§ **ASSIGNMENT**: For each line of the data below that contains "option", return that line.
LISTED RECORDS START
(* ===== verification/PyFloat.v ===== *)
(** * Python floats

    [float] is IEEE 754 binary64, as the axiom-free [spec_float]: reading a decimal
    literal ([float(text)]) and writing the shortest literal ([float.__repr__]),
    which is what [json] does with the numbers of a payload. *)

From Stdlib Require Import SpecFloat.
From S2P Require Import Prelude.

Definition prec : Z := 53.
Definition emax : Z := 1024.

#[global] Instance spec_float_eq_dec : EqDecision spec_float.
Proof. solve_decision. Defined.

(** Nearest float of [± m * 10 ^ e]. *)
Definition float_of_decimal (neg : bool) (m : N) (e : Z) : spec_float :=
  match m with
  | N0 => S754_zero neg
  | Npos p =>
      if 0 <=? e then
        binary_normalize prec emax ((if neg then Zneg p else Zpos p) * 10 ^ e) 0 neg
      else SFdiv prec emax (S754_finite neg p 0) (S754_finite false (Z.to_pos (10 ^ (- e))) 0)
  end.

(** A positive finite float as a fraction [num / den]. *)
Definition fraction (m : positive) (e : Z) : Z * Z :=
  if 0 <=? e then (Zpos m * 2 ^ e, 1) else (Zpos m, 2 ^ (- e)).

(** The decimal exponent [d] with [10 ^ (d - 1) <= num / den < 10 ^ d]. *)
Fixpoint leading_zeros (fuel : nat) (num den : Z) : Z :=
  match fuel with
  | O => 0
  | S f => if den <=? num * 10 then 0 else 1 + leading_zeros f (num * 10) den
  end.
Definition decimal_exponent (num den : Z) : Z :=
  if den <=? num then Z.of_nat (length (digits (Z.to_N (num / den))))
  else - leading_zeros 400 num den.

(** Digits of the [n]-digit decimal nearest to [num / den] that reads back as [x]. *)
Definition decimal_candidate (x : spec_float) (num den d n : Z) : option Z :=
  let '(a, b) := if 0 <=? n - d then (num * 10 ^ (n - d), den) else (num, den * 10 ^ (d - n)) in
  let lo := a / b in
  let hi := lo + 1 in
  let good c := bool_decide (float_of_decimal false (Z.to_N c) (d - n) = x) in
  let '(near, far) := if 2 * (a - lo * b) <=? b then (lo, hi) else (hi, lo) in
  if good near then Some near else if good far then Some far else None.

Fixpoint shortest (fuel : nat) (x : spec_float) (num den d n : Z) : Z * Z :=
  match fuel with
  | O => (0, d)
  | S f =>
      match decimal_candidate x num den d n with
      | Some c => (c, d - n)
      | None => shortest f x num den d (n + 1)
      end
  end.

Fixpoint strip_zeros (s : pystr) : pystr :=
  match s with
  | 48%N :: s' => strip_zeros s'
  | _ => s
  end.

Definition zeros (n : Z) : pystr := replicate (Z.to_nat n) 48%N.

(** [repr] layout: positional for exponents in [-4, 16), scientific otherwise. *)
Definition layout_digits (ds : pystr) (decpt : Z) : pystr :=
  let n := Z.of_nat (length ds) in
  if (-4 <? decpt) && (decpt <=? 16) then
    if decpt <=? 0 then lit "0." ++ zeros (- decpt) ++ ds
    else if n <=? decpt then ds ++ zeros (decpt - n) ++ lit ".0"
    else take (Z.to_nat decpt) ds ++ lit "." ++ drop (Z.to_nat decpt) ds
  else
    let e := decpt - 1 in
    let es := digits (Z.abs_N e) in
    take 1 ds ++ (if 1 <? n then lit "." ++ drop 1 ds else [])
    ++ lit (if e <? 0 then "e-" else "e+")
    ++ (if (length es <? 2)%nat then 48%N :: es else es).

Definition float_repr_abs (m : positive) (e : Z) : pystr :=
  let '(num, den) := fraction m e in
  let d := decimal_exponent num den in
  let '(c, x10) := shortest 18 (S754_finite false m e) num den d 1 in
  let all := digits (Z.to_N c) in
  layout_digits (reverse (strip_zeros (reverse all))) (Z.of_nat (length all) + x10).

(** [float.__repr__] of a finite float; the caller handles [nan] and [inf]. *)
Definition float_repr (x : spec_float) : pystr :=
  match x with
  | S754_zero s => lit (if s then "-0.0" else "0.0")
  | S754_infinity s => lit (if s then "-Infinity" else "Infinity")
  | S754_nan => lit "NaN"
  | S754_finite s m e => (if s then lit "-" else []) ++ float_repr_abs m e
  end.

(** Exact comparison of an integer with a float ([1 == 1.0]). *)
Definition int_eq_float (z : Z) (x : spec_float) : bool :=
  match x with
  | S754_zero _ => z =? 0
  | S754_finite s m e =>
      let '(num, den) := fraction m e in z * den =? (if s then - num else num)
  | _ => false
  end.

(** [round(x)]: nearest integer, ties to even; [None] is the [ValueError] or
    [OverflowError] of a NaN or an infinity. *)
Definition round_half_even (num den : Z) : Z :=
  let q := num / den in
  let r := num mod den in
  if 2 * r <? den then q else if den <? 2 * r then q + 1 else if Z.even q then q else q + 1.
Definition py_round (x : spec_float) : option Z :=
  match x with
  | S754_zero _ => Some 0
  | S754_finite s m e =>
      let '(num, den) := fraction m e in
      let n := round_half_even num den in Some (if s then - n else n)
  | _ => None
  end.

Definition float_ltb (x y : spec_float) : bool := SFltb x y.
Definition float_eqb (x y : spec_float) : bool := SFeqb x y.

(** ** [float(text)] *)

(** Underscores may stand only between two digits; [None] is the [ValueError]. *)
Fixpoint drop_underscores (prev_digit : bool) (s : pystr) : option pystr :=
  match s with
  | [] => Some []
  | c :: s' =>
      if (c =? 95)%N then
        match s' with
        | d :: _ => if prev_digit && is_digit d then drop_underscores false s' else None
        | [] => None
        end
      else cons c <$> drop_underscores (is_digit c) s'
  end.

Fixpoint span_digits (s : pystr) : pystr * pystr :=
  match s with
  | c :: s' => if is_digit c then let '(a, b) := span_digits s' in (c :: a, b) else ([], s)
  | [] => ([], [])
  end.

(** An exponent that ends the text. *)
Definition exponent_value (s : pystr) : option Z :=
  match s with
  | [] => Some 0
  | c :: r =>
      if negb ((c =? 101) || (c =? 69))%N then None else
      let '(neg, ds) := match r with
                        | d :: r' => if (d =? 45)%N then (true, r') else if (d =? 43)%N then (false, r') else (false, r)
                        | [] => (false, r)
                        end in
      if bool_decide (ds = []) || negb (forallb is_digit ds) then None else
      Some (if neg : bool then - Z.of_N (digits_value ds) else Z.of_N (digits_value ds))
  end.

Definition float_body (neg : bool) (s : pystr) : option spec_float :=
  let word := py_lower s in
  if bool_decide (word = lit "inf") || bool_decide (word = lit "infinity") then Some (S754_infinity neg)
  else if bool_decide (word = lit "nan") then Some S754_nan
  else
    let '(ip, r) := span_digits s in
    let '(fp, r') := match r with
                     | c :: r0 => if (c =? 46)%N then span_digits r0 else ([], r)
                     | [] => ([], r)
                     end in
    if bool_decide (ip ++ fp = []) then None else
    e ← exponent_value r';
    Some (float_of_decimal neg (digits_value (ip ++ fp)) (e - Z.of_nat (length fp))).

Definition py_float (s : pystr) : option spec_float :=
  t ← drop_underscores false (py_strip s);
  if starts_with (lit "-") t then float_body true (drop 1 t)
  else float_body false (if starts_with (lit "+") t then drop 1 t else t).

(** [float(n)] of an integer; [None] is the [OverflowError]. *)
Definition float_of_int (n : Z) : option spec_float :=
  match binary_normalize prec emax n 0 false with
  | S754_infinity _ | S754_nan => None
  | f => Some f
  end.

(** [int(x)]: truncation; the error is [None] of an infinity or a NaN. *)
Definition trunc_float (x : spec_float) : option Z :=
  match x with
  | S754_zero _ => Some 0
  | S754_finite s m e =>
      let '(num, den) := fraction m e in Some (if s then - (num / den) else num / den)
  | _ => None
  end.

Example py_float_samples :
  py_float (lit " 1_0.5e-1 ") = Some (float_of_decimal false 105 (-2))
  ∧ py_float (lit "-.5") = Some (float_of_decimal true 5 (-1))
  ∧ py_float (lit "+Infinity") = Some (S754_infinity false)
  ∧ py_float (lit "1__0") = None ∧ py_float (lit "1e") = None ∧ py_float (lit ".") = None.
Proof. repeat split; vm_compute; reflexivity. Qed.

Example float_repr_samples :
  float_repr (float_of_decimal false 1 (-1)) = lit "0.1"
  ∧ float_repr (float_of_decimal true 25 (-1)) = lit "-2.5"
  ∧ float_repr (float_of_decimal false 1 22) = lit "1e+22"
  ∧ float_repr (float_of_decimal false 12345 (-9)) = lit "1.2345e-05"
  ∧ float_repr (float_of_decimal false 5684341886080801 (-29)) = lit "5.684341886080801e-14"
  ∧ float_repr (float_of_decimal false 9007199254740993 0) = lit "9007199254740992.0".
Proof. repeat split; vm_compute; reflexivity. Qed.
LISTED RECORDS END
§ **PROBLEM SOLUTION**:
Definition decimal_candidate (x : spec_float) (num den d n : Z) : option Z :=
Definition py_round (x : spec_float) : option Z :=
Fixpoint drop_underscores (prev_digit : bool) (s : pystr) : option pystr :=
Definition exponent_value (s : pystr) : option Z :=
Definition float_body (neg : bool) (s : pystr) : option spec_float :=
Definition py_float (s : pystr) : option spec_float :=
Definition float_of_int (n : Z) : option spec_float :=
Definition trunc_float (x : spec_float) : option Z :=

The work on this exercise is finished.